» **Exercise prompt**
Within these records, how many lines hold "that"? Give the number alone.

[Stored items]
(** ** The machine *)

(** The answers of a healthy machine; [part] is the size of the rootfs partition
    and the region it ends in, if they are of interest. Calls that are not named
    may be answered in any way. Names in /dev are short enough for the path
    arrays. *)
Definition healthy (part : option (Z * list byte)) (e : event) : Prop :=
  let '(Event c r) := e in
  match c return reply c → Prop with
  | Mkdir _ _ => λ r, r = Ok tt ∨ r = Err EEXIST
  | Mount _ _ _ _ | Mknod _ _ _ | Chdir _ | Chroot _ | Lseek _ _ => λ r, r = Ok tt
  | Stat _ => λ r, ∃ st, r = Ok st
  | Open _ _ => λ r, ∃ fd, r = Ok fd
  | Opendir _ => λ r, match r with Ok names => Forall (λ n, length n <= 250) names | Err _ => True end
  | IoctlBlkGetSize64 _ => λ r, match part with Some (size, _) => r = Ok size | None => True end
  | Read _ n => λ r, match part with Some (_, region) => n = length region → r = Ok region | None => True end
  | PkParsePublicKeyfile _ | RsaSetPadding | RsassaPssVerify _ _ => λ r, r = 0%Z
  | PkGetType | PkCanDoRsa => λ r, r = true
  | Sha256 _ => λ r, r.1 = 0%Z
  | IoctlDmDevCreate _ _ => λ r, ∃ devId, r = Ok devId
  | IoctlDmTableLoad _ _ _ _ | IoctlDmDevSuspend _ _ => λ r, r = Ok tt
  | Execve p _ => λ r, p = INIT → r = None
  | _ => λ _, True
  end r.
(** The directory /dev has only names that fit the path arrays. *)
Definition short_names (e : event) : Prop :=
  let '(Event c r) := e in
  match c return reply c → Prop with
  | Opendir _ => λ r, match r with Ok names => Forall (λ n, length n <= 250) names | Err _ => True end
  | _ => λ _, True
  end r.
Lemma healthy_short part (s : unit) e : healthy part e → short_names e.
Proof. by destruct e as [[] r]. Qed.
(** The same, with [K] promised about the answers of the keyring. *)
Definition healthy_keys (K : event → Prop) (part : option (Z * list byte)) (e : event) : Prop :=
  match ev_call e with KeyctlSearch _ | KeyctlRead _ _ => K e | _ => healthy part e end.
Lemma healthy_keys_healthy K part e : healthy_keys K part e → healthy part e.
Proof. by destruct e as [[] r]. Qed.
Lemma healthy_any_keys part e : healthy part e → healthy_keys (λ _, True) part e.
Proof. by destruct e as [[] r]. Qed.
Class HealthyMachine (o : oracle) (size : Z) (region : list byte) : Prop := {
  healthy_answers : ∀ h c, healthy (Some (size, region)) (Event c (o h c))
}.

(** ** Parts that always return *)

Definition done {A} (P : A → Prop) (o : outcome A) : Prop := match o with Done a => P a | Ended _ => False end.
(** A program that returns, whatever the environment does. *)
Definition total {A} (p : prog A) : Prop := yields p (done (λ _, True)).
Lemma total_bind {A B} (p : prog A) (f : A → prog B) : total p → (∀ a, total (f a)) → total (bind p f).
Proof.
  unfold total, yields. intros Hp Hf. eapply wp_call; [exact Hp| |by intros ? ?]. intros a [] _. apply Hf.
Qed.
Lemma total_ret {A} (a : A) : total (Ret a).
Proof. exact I. Qed.
Lemma total_sys c : total (sys c).
Proof. by intros r _. Qed.
Lemma total_sys_ c : total (sys_ c).
Proof. by intros r _. Qed.
Create HintDb total.
#[export] Hint Resolve total_ret total_sys total_sys_ : total.
Ltac total_step :=
  lazymatch goal with
  | |- total (bind (match ?x with _ => _ end) _) => destruct x
  | |- total (bind _ _) => apply total_bind; [|intros ?]
  | |- total (match ?x with _ => _ end) => destruct x
  | |- total _ => solve [eauto with total]
  end.
Ltac total_auto := repeat (total_step; cbv beta zeta).
(** A total call in any specification. *)
Lemma wp_total {S A B} (upd : S → event → S) env (p : prog A) (f : A → prog B) Q s :
  total p → (∀ a s', wp upd env (f a) Q s') → wp upd env (bind p f) Q s.
Proof.
  intros Hp Hf. eapply wp_call; [by apply wp_yields|intros a s' _; apply Hf|]. by intros ? ?.
Qed.

Section Total.
Context `{Libc} `{MbedTLS} `{TpmParams} `{DmParams} `{Build}.

Lemma total_OnDisk d g p n :
  terminated (diskName d) = true →
  total (cominitAutomountFindPartitionOnDisk (Some d) (Some g) (Some p) n).
Proof.
  intros Ht. unfold cominitAutomountFindPartitionOnDisk, cominitCommonGetPartSize. rewrite Ht. cbn [negb].
  assert (∀ k i fd sz pn buf, total (FindPartitionOnDisk_loop k i d fd sz g pn n buf)) as Hl.
  { induction k as [|k IH]; intros i fd sz pn buf; cbn [FindPartitionOnDisk_loop]; total_auto. }
  total_auto.
Qed.

Lemma done_FindGpt dev d :
  length dev = 512 → terminated (take COMINIT_ROOTFS_DEV_PATH_MAX dev) = true →
  yields (cominitAutomountFindGpt dev d)
    (done (λ '(r, d'), r = EXIT_SUCCESS → terminated (diskName d') = true)).
Proof.
  intros Hl Ht. unfold yields, cominitAutomountFindGpt, cominitAutomountGetBlockSize.
  rewrite (bool_decide_false (length dev < _)) by (unfold COMINIT_ROOTFS_DEV_PATH_MAX; lia).
  repeat (wp_step; cbv beta zeta); try done. by intros _.
Qed.

(** The scan returns, with a terminated disk name if it started with one. *)
Lemma FindPartition_loop_done names dev res d g p n :
  Forall (λ nm, length nm <= 250) names → length dev = 512 → terminated (diskName d) = true →
  yields (FindPartition_loop names dev res d g p n) (done (λ '(_, d', _), terminated (diskName d') = true)).
Proof.
  intros Hn Hdev Hd. revert dev res p Hdev. induction Hn as [|nm names Hnm Hn IH]; intros dev res p Hdev; [exact Hd|].
  cbn [FindPartition_loop]. cbv zeta. case_bool_decide; [by apply IH|]. case_match; [by apply IH|].
  change (2 * COMINIT_ROOTFS_DEV_PATH_MAX) with 512.
  assert (length (snprintf dev 512 (lit "/dev/" ++ nm)) = 512) as Hdev' by (rewrite snprintf_length; lia).
  pose proof (short_terminated dev nm Hdev Hnm) as Ht.
  apply wp_sys. intros [st|e] _; [|by apply IH].
  do 2 (case_bool_decide; [by apply IH|]).
  eapply wp_call; [by apply (done_FindGpt _ zero_disk Hdev' Ht)| |by intros ? ?].
  intros [r d'] [] Hr. case_bool_decide; [|by apply (IH _ r p)].
  eapply wp_call; [by apply (total_OnDisk d' g p n (Hr ltac:(done)))| |by intros ? ?].
  intros [r' pn] [] _. case_bool_decide; [by apply Hr|]. by apply IH.
Qed.
(* ===== verification/CominitVerity.v ===== *)
(** * CominitVerity: from the signed text to the kernel

    The boot of a dm-verity rootfs in one statement: the text in the metadata
    region of the partition determines the device mapper table the kernel gets
    and the mount of the rootfs, call by call. *)
From S2P Require Import Prelude CString Sys Output Common Crypto Keyring Meta MetaProofs MetaSpec.
From S2P Require Import Dmctl Minsetup MinsetupProofs Automount Subprocess Securememory Tpm Cominit.
From S2P Require Import CominitArgs BootSpec CominitProofs CominitBoot CominitDm.

Section Verity.
Context `{Libc} `{MbedTLS} `{TpmParams} `{DmParams} `{Build}.

(** The text of the metadata, with its table printed from the fields. *)
Definition verity_text (fs ver : list byte) (tail : list (list byte)) (ctbl : list byte) : list byte :=
  meta_text (lit "1") fs (lit "ro") (lit "verity") (spaced (ver :: tail)) ctbl.
(** The calls that set up and mount the rootfs on [dev]: one read-only target
    over the data size, with the table the text stands for, and the mount of
    the mapped device. *)
Definition verity_kernel_calls (dev fs ver : list byte) (tail : list (list byte)) (bytes fd devId : Z) (rm : res unit)
    : trace :=
  dm_kernel_calls (lit "verity") fs (verity_table dev ver tail) true bytes fd devId rm.
Lemma parse_verity_text m fs ver dbs hbs nb hstart alg extra ctbl after :
  meta_wf m → field fs → field ver → (0 <= dbs < 2 ^ 64)%Z → (0 <= nb < 2 ^ 64)%Z →
  field hbs → field hstart → field alg → Forall field extra →
  let tail := dec dbs :: hbs :: dec nb :: hstart :: alg :: extra in
  length (verity_table (cstr (devicePath m)) ver tail) < COMINIT_DM_TABLE_SIZE_MAX →
  ∃ m', cominitParseMetadata (Some m) (Some (verity_text fs ver tail ctbl)) after = Ret (0%Z, Some m') ∧
        dm_meta m' (lit "verity") fs (verity_table (cstr (devicePath m)) ver tail) true (u64 (dbs * nb)).
Proof.
  intros Hwf Hfs Hver Hdbs Hnb Hhbs Hhs Halg Hextra tail Hlen.
  assert (Forall field (ver :: tail)) as Hall.
  { repeat (apply Forall_cons; split); auto using field_dec_num. }
  set (mf := with_fields m fs true COMINIT_CRYPTOPT_VERITY).
  destruct (GenVerity_table mf ver dbs hbs nb hstart alg extra) as (m' & E & Hc & Hd & Hf & Hro & Htbl); try done.
  assert (cstr (devicePath mf) = cstr (devicePath m)) as Edev by done.
  fold tail in E, Htbl. rewrite Edev, bool_decide_true in E by done. rewrite Edev in Htbl.
  destruct (Htbl Hlen) as [Ht Hb].
  exists m'. split.
  - unfold verity_text. rewrite (Parse_text m [] fs (lit "ro") (lit "verity") COMINIT_CRYPTOPT_VERITY);
      try done; [|by apply field_lit_dec|by left|].
    + apply Parse_tables_verity; [done|done|by left|exact E].
    + split; [by apply spaced_noff|by apply spaced_nonul].
  - split; try done; [unfold dmTarget; by rewrite bool_decide_true, Hro by done| |by left]. rewrite Hf. cbn.
    apply (strncpy_cstr COMINIT_FSTYPE_STR_MAX_LEN); [by vm_compute; lia| |by apply Hfs].
    by destruct (wf_fsType _ Hwf).
Qed.

(** C4: From the signed bytes to the kernel: on a healthy machine whose metadata region holds the
    printed form of a dm-verity rootfs, main ends in /sbin/init and its calls contain, in a row, exactly
    the creation of the mapped device, the load of the table the text stands for over the data size in
    sectors, read-only, the resume, the node and the read-only mount of that node on /newroot. *)
Theorem verity_text_reaches_kernel o argv a size fs ver dbs hbs nb hstart alg extra ctbl sig
    (tail := dec dbs :: hbs :: dec nb :: hstart :: alg :: extra)
    (text := verity_text fs ver tail ctbl) (dev := cstr (devNodeRootFs a))
    (Ho : HealthyMachine o size (text ++ x00 :: sig))
    (Hlen : length (text ++ x00 :: sig) = COMINIT_PART_META_DATA_SIZE) (Htext : nonul text)
    (Hsig : COMINIT_PART_META_SIG_LENGTH < length sig)
    (Hsize : (Z.of_nat COMINIT_PART_META_DATA_SIZE <= size < 2 ^ 63)%Z)
    (Hargv : Forall nonul argv) (Hargs : parseArgs argv initArgs = Ret (Options a))
    (Hroot : isSet (devNodeRootFs a) = true) (Htpm : no_tpm a)
    (Hfs : field fs) (Hver : field ver) (Hdbs : (0 <= dbs < 2 ^ 64)%Z) (Hnb : (0 <= nb < 2 ^ 64)%Z)
    (Hhbs : field hbs) (Hhs : field hstart) (Halg : field alg) (Hextra : Forall field extra)
    (Htbl : length (verity_table dev ver tail) < COMINIT_DM_TABLE_SIZE_MAX) :
  let '(out, t) := run o [] (main argv) in
  out = Ended (Execed INIT) ∧ ∃ ta tb fd devId rm,
    t = ta ++ verity_kernel_calls dev fs ver tail (u64 (dbs * nb)) fd devId rm ++ tb.
Proof.
  destruct (parseArgs_wf argv initArgs Hargv initArgs_wf) as (r & Hr & Hwf).
  rewrite Hargs in Hr. injection Hr as <-. specialize (Hwf a eq_refl).
  set (m := set_devicePath zero_meta (devNodeRootFs a)).
  assert (meta_wf m) as Hm. { pose proof zero_meta_wf as []. split; try done. by destruct Hwf. }
  destruct (parse_verity_text m fs ver dbs hbs nb hstart alg extra ctbl sig) as (m' & Hparse & Hvm); try done.
  pose proof (wp_run upd_trace (λ _, healthy (Some (size, text ++ x00 :: sig))) (main argv)
    (λ o t, o = Ended (Execed INIT) ∧ ∃ ta tb fd devId rm,
       t = ta ++ verity_kernel_calls dev fs ver tail (u64 (dbs * nb)) fd devId rm ++ tb) [] o
    (λ h c, healthy_answers h c) []) as Hw.
  cbn [app foldl] in Hw. rewrite foldl_upd_trace in Hw. destruct (run o [] (main argv)) as [out t]. apply Hw.
  eapply (boots_until_mount _ _ upd_trace (λ _, healthy (Some (size, text ++ x00 :: sig)))); try done.
  intros d t' Hd. by apply (dm_mainMount Hvm).
Qed.
End Verity.
(* ===== verification/CominitIntegrity.v ===== *)
(** * CominitIntegrity: from the signed text and the keyring to the kernel

    The boot of a dm-integrity rootfs in one statement: the text in the metadata
    region names keys of the user keyring; the kernel gets the table with the
    keys themselves, and the rootfs is mounted from the mapped device. *)
From S2P Require Import Prelude CString Sys Output Common Crypto Keyring Meta MetaProofs MetaSpec.
From S2P Require Import Dmctl Minsetup MinsetupProofs Automount Subprocess Securememory Tpm Cominit.
From S2P Require Import CominitArgs BootSpec CominitProofs CominitBoot CominitDm.

(** The mode word of the metadata. *)
Definition mode_text (readonly : bool) : list byte := if readonly then lit "ro" else lit "rw".
(** The text of the metadata, with its table printed from the fields. *)
Definition integrity_text (fs : list byte) (readonly : bool) (blocks blksize num : Z) (os : list iopt) (ctbl : list byte)
    : list byte :=
  meta_text (lit "1") fs (mode_text readonly) (lit "integrity")
    (spaced (dec blocks :: dec blksize :: dec num :: map print_opt os)) ctbl.

Section Integrity.
Context `{Libc} `{MbedTLS} `{TpmParams} `{DmParams} `{Build}.
Context (keys : list byte → option (list byte)) (kid : list byte → Z).
Hypothesis Hkeys : ∀ d k, keys d = Some k → 1 <= length k <= Z.to_nat COMINIT_KEYRING_PAYLOAD_MAX_SIZE.

Lemma healthy_keys_ring part e : healthy_keys (keyring_env keys kid) part e → keyring_env keys kid e.
Proof. by destruct e as [[] r]. Qed.

(** The structure the parser makes of the text. *)
Lemma parse_integrity_text part m fs readonly blocks blksize num os ctbl after opts :
  meta_wf m → field fs → readonly = true ∨ take 31 fs ≠ lit "squashfs" →
  (0 <= blocks < 2 ^ 64)%Z → (0 <= blksize < 2 ^ 64)%Z → (0 <= num < 2 ^ 64)%Z → os ≠ [] → Forall valid_opt os →
  expand_opts keys os = Some opts →
  let tbl := integrity_table (cstr (devicePath m)) num blksize opts in
  length tbl < COMINIT_DM_TABLE_SIZE_MAX →
  wp upd_none (λ _, healthy_keys (keyring_env keys kid) part)
    (cominitParseMetadata (Some m) (Some (integrity_text fs readonly blocks blksize num os ctbl)) after)
    (λ o _, ∃ m', o = Done (0%Z, Some m') ∧
       dm_meta m' (lit "integrity") fs tbl readonly (u64 (blocks * blksize))) tt.
Proof.
  intros Hwf Hfs Hw Hb Hs Hn Hne Hv Hopts tbl Hfit. unfold integrity_text.
  pose proof (print_opts_fields _ Hv) as Hfl.
  assert (Forall field (dec blocks :: dec blksize :: dec num :: map print_opt os)) as Hall.
  { repeat (apply Forall_cons; split); auto using field_dec_num. }
  rewrite (Parse_text m [] fs (mode_text readonly) (lit "integrity") COMINIT_CRYPTOPT_INTEGRITY);
    [|by apply field_lit_dec|done|by destruct readonly; [left|right]|done|split; [by apply spaced_noff|by apply spaced_nonul]].
  set (mf := with_fields m fs _ _).
  assert (ro mf = readonly) as Hro by by destruct readonly.
  rewrite Parse_tables_integrity by done.
  eapply wp_call; [eapply (wp_env upd_none); [intros ? ?; apply healthy_keys_ring|
    by apply (wp_GenIntegrity upd_none keys kid mf blocks blksize num os)|intros o s' Ho; exact Ho]| |by intros ? ? (?&?&?&_)].
  intros [r m1] [] (r' & m' & E & Hc & _ & Hf & Hr & Ht). apply Done_inj, pair_eq in E as [-> ->].
  rewrite Hopts in Ht. cbn [option_map] in Ht. rewrite bool_decide_true in Ht by exact Hfit. destruct Ht as (-> & Ht & Hbytes).
  rewrite bool_decide_false by done. exists m'. split; [done|].
  split; [unfold dmTarget; by rewrite Hc|congruence| |done|done|done|done].
  rewrite Hf. cbn. apply (strncpy_cstr COMINIT_FSTYPE_STR_MAX_LEN); [by vm_compute; lia| |by apply Hfs].
  by destruct (wf_fsType _ Hwf).
Qed.
End Integrity.

Section Theorems.
Context `{Libc} `{MbedTLS} `{TpmParams} `{DmParams} `{Build}.

(** C6: From the signed bytes and the keyring to the kernel: on a healthy machine whose metadata region
    holds the printed form of a dm-integrity rootfs, read-only or writable, main ends in /sbin/init and
    its calls contain, in a row, exactly the device mapper setup with the table in which every key
    description is replaced by the key of the user keyring in hexadecimal, and the mount of the mapped
    device, both with the mode of the text. *)
Theorem integrity_text_reaches_kernel o keys kid argv a size fs readonly blocks blksize num os ctbl sig opts
    (text := integrity_text fs readonly blocks blksize num os ctbl) (dev := cstr (devNodeRootFs a))
    (tbl := integrity_table dev num blksize opts)
    (Ho : HealthyMachine o size (text ++ x00 :: sig)) (Hring : KeyringContract o keys kid)
    (Hlen : length (text ++ x00 :: sig) = COMINIT_PART_META_DATA_SIZE) (Htext : nonul text)
    (Hsig : COMINIT_PART_META_SIG_LENGTH < length sig)
    (Hsize : (Z.of_nat COMINIT_PART_META_DATA_SIZE <= size < 2 ^ 63)%Z)
    (Hargv : Forall nonul argv) (Hargs : parseArgs argv initArgs = Ret (Options a))
    (Hroot : isSet (devNodeRootFs a) = true) (Htpm : no_tpm a)
    (Hfs : field fs) (Hmode : readonly = true ∨ take 31 fs ≠ lit "squashfs")
    (Hblocks : (0 <= blocks < 2 ^ 64)%Z) (Hblksize : (0 <= blksize < 2 ^ 64)%Z) (Hnum : (0 <= num < 2 ^ 64)%Z)
    (Hne : os ≠ []) (Hos : Forall valid_opt os) (Hopts : expand_opts keys os = Some opts)
    (Htbl : length tbl < COMINIT_DM_TABLE_SIZE_MAX) :
  let '(out, t) := run o [] (main argv) in
  out = Ended (Execed INIT) ∧ ∃ ta tb fd devId rm,
    t = ta ++ dm_kernel_calls (lit "integrity") fs tbl readonly (u64 (blocks * blksize)) fd devId rm ++ tb.
Proof.
  destruct (parseArgs_wf argv initArgs Hargv initArgs_wf) as (r & Hr & Hwf).
  rewrite Hargs in Hr. injection Hr as <-. specialize (Hwf a eq_refl).
  set (m := set_devicePath zero_meta (devNodeRootFs a)).
  assert (meta_wf m) as Hm. { pose proof zero_meta_wf as []. split; try done. by destruct Hwf. }
  destruct Hring as [Hans Hkeys]. set (part := Some (size, text ++ x00 :: sig)).
  pose proof (wp_run upd_trace (λ _, healthy_keys (keyring_env keys kid) part) (main argv)
    (λ o t, o = Ended (Execed INIT) ∧ ∃ ta tb fd devId rm,
       t = ta ++ dm_kernel_calls (lit "integrity") fs tbl readonly (u64 (blocks * blksize)) fd devId rm ++ tb) [] o) as Hw.
  assert (∀ h c, healthy_keys (keyring_env keys kid) part (Event c (o h c))) as Hboth.
  { intros h c. pose proof (healthy_answers h c) as Hh. specialize (Hans h c). by destruct c. }
  specialize (Hw (λ h c, Hboth h c) []). cbn [app foldl] in Hw. rewrite foldl_upd_trace in Hw.
  destruct (run o [] (main argv)) as [out t]. apply Hw. eapply (boots_until_mount_keys _ _ upd_trace _ (keyring_env keys kid)); try done.
  - by apply (parse_integrity_text keys kid Hkeys part m).
  - intros m' d t' Hm' Hd. eapply wp_env; [|by apply (dm_mainMount Hm' part a d t')|done].
    intros ? ?. apply healthy_keys_healthy.
Qed.
End Theorems.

» **Output of the task**
6